Last year I devoted about 96% of my time and energy to one project: Tumbling After at the Edinburgh Fringe. It was an amazing experience, an enormous learning curve, and a privilege to be part of. However, because devising a physically experimental, relationship-centred show with extensive character development and a seven-month rehearsal process was somewhat draining, I made a foolish mistake. I made a sweeping statement to many of my friends and loved ones: “If I ever talk about directing a devised show again, punch me in the face.”
Dear reader, I am about to be punched in the face by everyone I know and love.
The problem with my sweeping statement is threefold (“Joey had reasons. They were threefold.”):
- Just as when you are drunk, grieving, angry or ill, you cannot be trusted to make life decisions when you’re working on a Fringe show. It’s a ludicrous idea.
- All theatre involves some element of making it up as you go along, so to disregard devising entirely was not a clever idea.
- No one should ever make sweeping statements, let alone an exaggeration-prone theatre director with a severe caffeine dependency problem and an appalling short-term memory.
So it should be no surprise to anyone that I have once again embarked on a show that will involve devising. Line up with your boxing gloves, kids.
I am already very excited about this show, because I genuinely think that it will be fascinating (to make and watch, hopefully). The show is called A Year From Now, and the premise is as follows:
Anyone can answer the question “where do you see yourself a year from now?” Not everyone will necessarily want to answer: many of my esteemed colleagues from the creative sphere will have answers ranging from “oh GOD, I don’t KNOW” to “Living in a box under London Bridge.
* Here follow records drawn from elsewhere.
Definition literal (c : ascii) (s : string) : list (Z * string) :=
  match s with
  | String a r => if Ascii.eqb (to_lower a) (to_lower c) then [(0, r)] else []
  | EmptyString => []
  end.

(** The ways a directive matches a prefix of [s], best first: the value
    read and the rest of the string. *)
Definition alts (d : directive) (s : string) : list (Z * string) :=
  match d with
  | Dd => two 3 3 0 1 s ++ two 1 2 0 9 s ++ two 0 0 1 9 s ++ one 1 9 s
          ++ space_digit s
  | Db => month_alts a_month 1 s
  | Dy => two 0 9 0 9 s
  | DY => four_digits s
  | Dm => two 1 1 0 2 s ++ two 0 0 1 9 s ++ one 1 9 s
  | DH => two 2 2 0 3 s ++ two 0 1 0 9 s ++ one 0 9 s
  | DM => two 0 5 0 9 s ++ one 0 9 s
  | DS => two 6 6 0 1 s ++ two 0 5 0 9 s ++ one 0 9 s
  | Dspace => spaces s
  | Dlit c => literal c s
  end.

(** What [_strptime] collects; the defaults are those of its locals. *)
Definition initial : datetime := mk_datetime 1900 1 1 0 0 0 0.

Definition set_field (d : directive) (v : Z) (t : datetime) : datetime :=
  match d with
  | Dd => mk_datetime (year t) (month t) v (hour t) (minute t) (second t) (microsecond t)
  | Db | Dm =>
      mk_datetime (year t) v (day t) (hour t) (minute t) (second t) (microsecond t)
  | Dy =>
      (* 00..68 is 2000..2068, 69..99 is 1969..1999 *)
      mk_datetime (if v <=? 68 then v + 2000 else v + 1900)
                  (month t) (day t) (hour t) (minute t) (second t) (microsecond t)
  | DY => mk_datetime v (month t) (day t) (hour t) (minute t) (second t) (microsecond t)
  | DH => mk_datetime (year t) (month t) (day t) v (minute t) (second t) (microsecond t)
  | DM => mk_datetime (year t) (month t) (day t) (hour t) v (second t) (microsecond t)
  | DS => mk_datetime (year t) (month t) (day t) (hour t) (minute t) v (microsecond t)
  | Dspace | Dlit _ => t
  end.

Fixpoint first_success {A B} (k : A -> option B) (l : list A) : option B :=
  match l with
  | [] => None
  | a :: l' =>
      match k a with
      | Some b => Some b
      | None => first_success k l'
      end
  end.

(** [format_regex.match(data_string)]: the fields and the unread rest. *)
Fixpoint run (ds : list directive) (s : string) (t : datetime)
  : option (datetime * string) :=
  match ds with
  | [] => Some (t, s)
  | d :: ds' =>
      first_success (fun vr => run ds' (snd vr) (set_field d (fst vr) t))
                    (alts d s)
  end.

(** Every way to match the whole pattern, best first; [run] is its
    head. *)
Fixpoint paths (ds : list directive) (s : string) (t : datetime)
  : list (datetime * string) :=
  match ds with
  | [] => [(t, s)]
  | d :: ds' =>
      flat_map (fun vr => paths ds' (snd vr) (set_field d (fst vr) t))
               (alts d s)
  end.

(** A match that leaves [r] unread in [s] leaves [r ++ sfx] unread in
    [s ++ sfx]. *)
Definition keep (sfx : string) (vr : Z * string) : Z * string :=
  (fst vr, snd vr ++ sfx).

Definition keep_path (sfx : string) (p : datetime * string)
  : datetime * string :=
  (fst p, snd p ++ sfx).

(** A directive is blind to [sfx] when appending [sfx] to the input adds
    no way to match and removes none. *)
Definition blind_to (sfx : string) (d : directive) : Prop :=
  forall s, alts d (s ++ sfx) = map (keep sfx) (alts d s).

Definition is_time_directive (d : directive) : bool :=
  match d with
  | DH | DM | DS => true
  | _ => false
  end.

(** The range checks of the [date] and [datetime] constructors. *)
Definition check_fields (t : datetime) : outcome datetime :=
  if negb ((1 <=? year t) && (year t <=? 9999)) then
    Raise (ValueError "year is out of range")
  else if negb ((1 <=? day t) && (day t <=? _days_in_month (year t) (month t))) then
    Raise (ValueError "day is out of range for month")
  else if negb (second t <=? 59) then
    Raise (ValueError "second must be in 0..59")
  else Return t.

(** [datetime.strptime(data_string, format)], the format given as its
    directives. *)
Definition strptime (data_string : string) (format : list directive)
  : outcome datetime :=
  match run format data_string initial with
  | None => Raise (ValueError "time data does not match format")
  | Some (t, EmptyString) => check_fields t
  | Some (_, String _ _) => Raise (ValueError "unconverted data remains")
  end.

(** ["%d%b%y"] *)
Definition fmt_dby : list directive := [Dd; Db; Dy].
(** [" %H:%M:%S"], the tail shared by the two long formats *)
Definition fmt_time : list directive :=
  [Dspace; DH; Dlit ":"; DM; Dlit ":"; DS].
(** ["%d%b%y %H:%M:%S"] *)
Definition fmt_expiry : list directive := fmt_dby ++ fmt_time.
(** ["%Y-%m-%d"] *)
Definition fmt_date : list directive := [DY; Dlit "-"; Dm; Dlit "-"; Dd].
(** ["%Y-%m-%d %H:%M:%S"] *)
Definition fmt_datetime : list directive := fmt_date ++ fmt_time.

(** The date of [t] at the settlement time, 08:00:00. *)
Definition at_settlement (t : datetime) : datetime :=
  mk_datetime (year t) (month t) (day t) 8 0 0 0.

End Datetime.

(** ** [data_utils.py] *)

Module DataUtils.
Import Py Datetime.
Local Open Scope py_scope.

(** The flag handed to [py_vollib]: ['c'] or ['p']. *)
Inductive option_type : Type := call | put.

(** The dictionary [calculate_greeks] returns: the four Greeks, and the
    keys ["error"] and ["expired"] when they are present. *)
Record greeks : Type := mk_greeks {
  key_delta : pyfloat;
  key_gamma : pyfloat;
  key_vega : pyfloat;
  key_theta : pyfloat;
  key_error : option string;
  key_expired : option bool
}.

Definition zero : pyfloat := of_Z 0.

(** [{"delta": 0, "gamma": 0, "vega": 0, "theta": 0, "error": msg}] *)
Definition zeroed_error (msg : string) : greeks :=
  mk_greeks zero zero zero zero (Some msg) None.

(** [{"delta": 0, "gamma": 0, "vega": 0, "theta": 0, "expired": True}] *)
Definition zeroed_expired : greeks :=
  mk_greeks zero zero zero zero None (Some true).

(** What the [try] block that computes the time to expiry leaves behind
    when it does not raise: an early return, or [t]. *)
Inductive expiry_state : Type :=
| Expired
| Live (t : pyfloat).

(** [365.25 * 24 * 3600] *)
Definition seconds_per_year : positive := 31557600.

(** The risk-free rate [r = 0.05]. *)
Definition r : pyfloat := Finite (1 # 20).

(** Lines 30-36 and 82-88: the observation instant. *)
Definition now_of (snapshot_date_str : option string) (utcnow : datetime)
  : outcome datetime :=
  match snapshot_date_str with
  | Some (String a s as str) =>
      if contains " " str then strptime str fmt_datetime
      else strptime str fmt_date
  | Some EmptyString | None => Return utcnow
  end.

(** Lines 28-43 and 80-95, the body of the [try] block, the same in both
    functions. *)
Definition time_to_expiry (expiry_str : string)
    (snapshot_date_str : option string) (utcnow : datetime)
  : outcome expiry_state :=
  expiry_dt <- strptime expiry_str fmt_expiry ;;
  now <- now_of snapshot_date_str utcnow ;;
  let time_diff := total_seconds expiry_dt now in
  if le0 time_diff then Return Expired
  else Return (Live (fdiv_lit time_diff seconds_per_year)).

(** [not iv or iv <= 0] *)
Definition invalid_iv (iv : option pyfloat) : bool :=
  match iv with
  | None => true
  | Some x => negb (truthy x) || le0 x
  end.

Section Valuation.

(** [round(x, ndigits)] on a number the library returned.  The built-in
    hands over to the [__round__] of the value's type, and that type is
    the library's ([py_vollib] computes with [numpy]); [Py.round] is what
    it does on a Python [float]. *)
Variable round : pyfloat -> nat -> pyfloat.

(** [py_vollib.black_scholes.greeks.numerical]: [delta], [gamma], [vega],
    [theta], each called as [f(flag, S, K, t, r, sigma)]. *)
Variables delta gamma vega theta :
  option_type -> pyfloat -> pyfloat -> pyfloat -> pyfloat -> pyfloat ->
  outcome pyfloat.

(** [py_vollib.black_scholes.implied_volatility.implied_volatility],
    called as [implied_volatility(price, S, K, t, r, flag)]. *)
Variable implied_volatility :
  pyfloat -> pyfloat -> pyfloat -> pyfloat -> pyfloat -> option_type ->
  outcome pyfloat.

(** Lines 56-62: the dictionary of the four rounded Greeks, its entries
    evaluated in the order they are written. *)
Definition rounded_greeks (option_type : option_type)
    (spot_price strike t sigma : pyfloat) : outcome greeks :=
  d <- delta option_type spot_price strike t r sigma ;;
  g <- gamma option_type spot_price strike t r sigma ;;
  v <- vega option_type spot_price strike t r sigma ;;
  th <- theta option_type spot_price strike t r sigma ;;
  Return (mk_greeks (round d 4) (round g 6) (round v 4) (round th 4) None None).

(** Lines 48-64: what [calculate_greeks] does once [t] is known.  Line
    52, [sigma = iv / 100], is outside the [try]; on a float it cannot
    raise. *)
Definition greeks_at (option_type : option_type)
    (spot_price strike t : pyfloat) (iv : option pyfloat) : outcome greeks :=
  match iv with
  | None => Return (zeroed_error "Invalid IV")
  | Some x =>
      if invalid_iv (Some x) then Return (zeroed_error "Invalid IV")
      else
        let sigma := fdiv_lit x 100 in
        try_except
          (rounded_greeks option_type spot_price strike t sigma)
          (fun e => Return (zeroed_error
                              ("Greeks calc error: " ++ str_of_exn e)))
  end.

Definition calculate_greeks (instrument : string) (spot_price : pyfloat)
    (iv : option pyfloat) (snapshot_date_str : option string)
    (utcnow : datetime) : outcome greeks :=
  let parts := split "-" instrument in
  if negb (Nat.eqb (List.length parts) 4) then
    Return (zeroed_error "Invalid instrument format")
  else
    strike <- float (nth 2 parts "") ;;
    let option_type := if String.eqb (nth 3 parts "") "C" then call else put in
    let expiry_str := nth 1 parts "" ++ " 08:00:00" in
    match time_to_expiry expiry_str snapshot_date_str utcnow with
    | Raise e => Return (zeroed_error ("Date parse error: " ++ str_of_exn e))
    | Return Expired => Return zeroed_expired
    | Return (Live t) => greeks_at option_type spot_price strike t iv
    end.

(** Lines 100-110: what [calculate_iv_from_price] does once [t] is
    known.  Line 103, [option_price * spot_price], is outside the [try];
    on floats it cannot raise. *)
Definition implied_vol_at (option_type : option_type)
    (spot_price strike t option_price : pyfloat) : outcome (option pyfloat) :=
  let option_price_usd := fmul option_price spot_price in
  try_except
    (iv <- implied_volatility option_price_usd spot_price strike t r
                              option_type ;;
     Return (Some (fmul iv (of_Z 100))))
    (fun e => Return None).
Shurrup and leave me alone.” However, the fact remains that anyone who is old enough to talk can consider their future existence, and my producer (the irrepressible Kate Goodfellow and the amazing mind behind Tumbling After) and I want to interview people, get some answers and build a show around them.
Kate and I have assembled a cracking cast and are currently in discussions about a fantastic venue in central London. We can’t go into too much detail yet, but if you would like to be interviewed, please let us know. We want as many contributions as possible from all kinds of people, and we are very excited about the answers we might get.
That’s all for now. Have a wonderful Thursday.